● **EXERCISE DETAILS**: All lines of the listing below must be reproduced character for character.

---------- DATASET CONTENT ----------

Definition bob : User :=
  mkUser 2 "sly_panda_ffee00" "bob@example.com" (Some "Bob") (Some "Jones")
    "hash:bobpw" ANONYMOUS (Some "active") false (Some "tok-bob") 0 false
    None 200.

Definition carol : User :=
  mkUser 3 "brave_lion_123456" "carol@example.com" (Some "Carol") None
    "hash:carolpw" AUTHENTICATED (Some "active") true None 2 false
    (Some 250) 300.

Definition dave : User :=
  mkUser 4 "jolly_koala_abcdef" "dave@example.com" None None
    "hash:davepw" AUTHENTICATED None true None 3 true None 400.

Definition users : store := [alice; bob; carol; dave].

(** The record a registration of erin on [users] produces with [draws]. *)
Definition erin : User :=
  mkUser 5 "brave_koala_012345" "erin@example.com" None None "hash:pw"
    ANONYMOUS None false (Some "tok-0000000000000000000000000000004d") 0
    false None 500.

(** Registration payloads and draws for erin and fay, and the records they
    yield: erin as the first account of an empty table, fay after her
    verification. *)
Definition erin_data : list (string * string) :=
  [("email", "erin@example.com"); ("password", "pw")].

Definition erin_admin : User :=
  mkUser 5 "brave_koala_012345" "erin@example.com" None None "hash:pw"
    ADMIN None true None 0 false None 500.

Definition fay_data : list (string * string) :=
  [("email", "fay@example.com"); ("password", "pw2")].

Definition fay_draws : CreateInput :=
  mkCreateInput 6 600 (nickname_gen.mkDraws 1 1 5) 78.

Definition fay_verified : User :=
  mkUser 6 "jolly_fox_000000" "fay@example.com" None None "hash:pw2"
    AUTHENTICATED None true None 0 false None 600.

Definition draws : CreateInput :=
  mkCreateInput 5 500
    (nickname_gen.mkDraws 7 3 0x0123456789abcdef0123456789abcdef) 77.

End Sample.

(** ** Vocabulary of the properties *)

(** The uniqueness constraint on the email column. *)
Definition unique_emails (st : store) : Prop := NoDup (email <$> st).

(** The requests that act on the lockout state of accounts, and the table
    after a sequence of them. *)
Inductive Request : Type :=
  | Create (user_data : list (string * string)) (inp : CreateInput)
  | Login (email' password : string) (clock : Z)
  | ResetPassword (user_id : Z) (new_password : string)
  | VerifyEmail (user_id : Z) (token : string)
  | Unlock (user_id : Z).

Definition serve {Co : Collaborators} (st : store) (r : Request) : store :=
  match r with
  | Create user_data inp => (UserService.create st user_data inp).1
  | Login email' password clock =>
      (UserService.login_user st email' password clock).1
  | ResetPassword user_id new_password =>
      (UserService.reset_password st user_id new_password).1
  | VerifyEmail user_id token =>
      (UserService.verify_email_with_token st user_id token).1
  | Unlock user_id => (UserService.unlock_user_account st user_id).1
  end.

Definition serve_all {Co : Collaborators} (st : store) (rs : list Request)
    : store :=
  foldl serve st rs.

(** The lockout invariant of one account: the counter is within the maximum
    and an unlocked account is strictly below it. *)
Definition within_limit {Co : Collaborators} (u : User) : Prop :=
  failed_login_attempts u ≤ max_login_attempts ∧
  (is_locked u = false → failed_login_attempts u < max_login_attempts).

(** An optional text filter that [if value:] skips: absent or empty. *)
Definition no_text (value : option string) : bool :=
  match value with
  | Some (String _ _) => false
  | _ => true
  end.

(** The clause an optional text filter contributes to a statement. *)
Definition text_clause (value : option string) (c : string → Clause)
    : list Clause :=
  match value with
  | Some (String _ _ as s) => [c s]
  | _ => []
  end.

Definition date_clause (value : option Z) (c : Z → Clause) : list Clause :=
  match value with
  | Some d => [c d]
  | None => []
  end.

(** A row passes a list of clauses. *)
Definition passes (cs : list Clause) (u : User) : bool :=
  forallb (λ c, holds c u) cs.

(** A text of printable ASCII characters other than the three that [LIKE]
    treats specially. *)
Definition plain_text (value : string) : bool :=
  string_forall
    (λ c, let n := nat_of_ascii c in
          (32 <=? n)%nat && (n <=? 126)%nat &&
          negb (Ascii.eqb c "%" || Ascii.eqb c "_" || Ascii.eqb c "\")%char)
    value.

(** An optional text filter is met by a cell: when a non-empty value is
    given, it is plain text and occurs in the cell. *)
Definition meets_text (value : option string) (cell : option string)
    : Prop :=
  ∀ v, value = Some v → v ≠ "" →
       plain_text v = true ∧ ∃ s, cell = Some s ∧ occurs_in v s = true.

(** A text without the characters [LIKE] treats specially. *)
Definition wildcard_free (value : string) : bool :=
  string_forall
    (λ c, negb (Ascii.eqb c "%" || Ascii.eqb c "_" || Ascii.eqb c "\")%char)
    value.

----------

● **RESPONSE FOR THIS EXERCISE**:
Definition bob : User :=
  mkUser 2 "sly_panda_ffee00" "bob@example.com" (Some "Bob") (Some "Jones")
    "hash:bobpw" ANONYMOUS (Some "active") false (Some "tok-bob") 0 false
    None 200.

Definition carol : User :=
  mkUser 3 "brave_lion_123456" "carol@example.com" (Some "Carol") None
    "hash:carolpw" AUTHENTICATED (Some "active") true None 2 false
    (Some 250) 300.

Definition dave : User :=
  mkUser 4 "jolly_koala_abcdef" "dave@example.com" None None
    "hash:davepw" AUTHENTICATED None true None 3 true None 400.

Definition users : store := [alice; bob; carol; dave].

(** The record a registration of erin on [users] produces with [draws]. *)
Definition erin : User :=
  mkUser 5 "brave_koala_012345" "erin@example.com" None None "hash:pw"
    ANONYMOUS None false (Some "tok-0000000000000000000000000000004d") 0
    false None 500.

(** Registration payloads and draws for erin and fay, and the records they
    yield: erin as the first account of an empty table, fay after her
    verification. *)
Definition erin_data : list (string * string) :=
  [("email", "erin@example.com"); ("password", "pw")].

Definition erin_admin : User :=
  mkUser 5 "brave_koala_012345" "erin@example.com" None None "hash:pw"
    ADMIN None true None 0 false None 500.

Definition fay_data : list (string * string) :=
  [("email", "fay@example.com"); ("password", "pw2")].

Definition fay_draws : CreateInput :=
  mkCreateInput 6 600 (nickname_gen.mkDraws 1 1 5) 78.

Definition fay_verified : User :=
  mkUser 6 "jolly_fox_000000" "fay@example.com" None None "hash:pw2"
    AUTHENTICATED None true None 0 false None 600.

Definition draws : CreateInput :=
  mkCreateInput 5 500
    (nickname_gen.mkDraws 7 3 0x0123456789abcdef0123456789abcdef) 77.

End Sample.

(** ** Vocabulary of the properties *)

(** The uniqueness constraint on the email column. *)
Definition unique_emails (st : store) : Prop := NoDup (email <$> st).

(** The requests that act on the lockout state of accounts, and the table
    after a sequence of them. *)
Inductive Request : Type :=
  | Create (user_data : list (string * string)) (inp : CreateInput)
  | Login (email' password : string) (clock : Z)
  | ResetPassword (user_id : Z) (new_password : string)
  | VerifyEmail (user_id : Z) (token : string)
  | Unlock (user_id : Z).

Definition serve {Co : Collaborators} (st : store) (r : Request) : store :=
  match r with
  | Create user_data inp => (UserService.create st user_data inp).1
  | Login email' password clock =>
      (UserService.login_user st email' password clock).1
  | ResetPassword user_id new_password =>
      (UserService.reset_password st user_id new_password).1
  | VerifyEmail user_id token =>
      (UserService.verify_email_with_token st user_id token).1
  | Unlock user_id => (UserService.unlock_user_account st user_id).1
  end.

Definition serve_all {Co : Collaborators} (st : store) (rs : list Request)
    : store :=
  foldl serve st rs.

(** The lockout invariant of one account: the counter is within the maximum
    and an unlocked account is strictly below it. *)
Definition within_limit {Co : Collaborators} (u : User) : Prop :=
  failed_login_attempts u ≤ max_login_attempts ∧
  (is_locked u = false → failed_login_attempts u < max_login_attempts).

(** An optional text filter that [if value:] skips: absent or empty. *)
Definition no_text (value : option string) : bool :=
  match value with
  | Some (String _ _) => false
  | _ => true
  end.

(** The clause an optional text filter contributes to a statement. *)
Definition text_clause (value : option string) (c : string → Clause)
    : list Clause :=
  match value with
  | Some (String _ _ as s) => [c s]
  | _ => []
  end.

Definition date_clause (value : option Z) (c : Z → Clause) : list Clause :=
  match value with
  | Some d => [c d]
  | None => []
  end.

(** A row passes a list of clauses. *)
Definition passes (cs : list Clause) (u : User) : bool :=
  forallb (λ c, holds c u) cs.

(** A text of printable ASCII characters other than the three that [LIKE]
    treats specially. *)
Definition plain_text (value : string) : bool :=
  string_forall
    (λ c, let n := nat_of_ascii c in
          (32 <=? n)%nat && (n <=? 126)%nat &&
          negb (Ascii.eqb c "%" || Ascii.eqb c "_" || Ascii.eqb c "\")%char)
    value.

(** An optional text filter is met by a cell: when a non-empty value is
    given, it is plain text and occurs in the cell. *)
Definition meets_text (value : option string) (cell : option string)
    : Prop :=
  ∀ v, value = Some v → v ≠ "" →
       plain_text v = true ∧ ∃ s, cell = Some s ∧ occurs_in v s = true.

(** A text without the characters [LIKE] treats specially. *)
Definition wildcard_free (value : string) : bool :=
  string_forall
    (λ c, negb (Ascii.eqb c "%" || Ascii.eqb c "_" || Ascii.eqb c "\")%char)
    value.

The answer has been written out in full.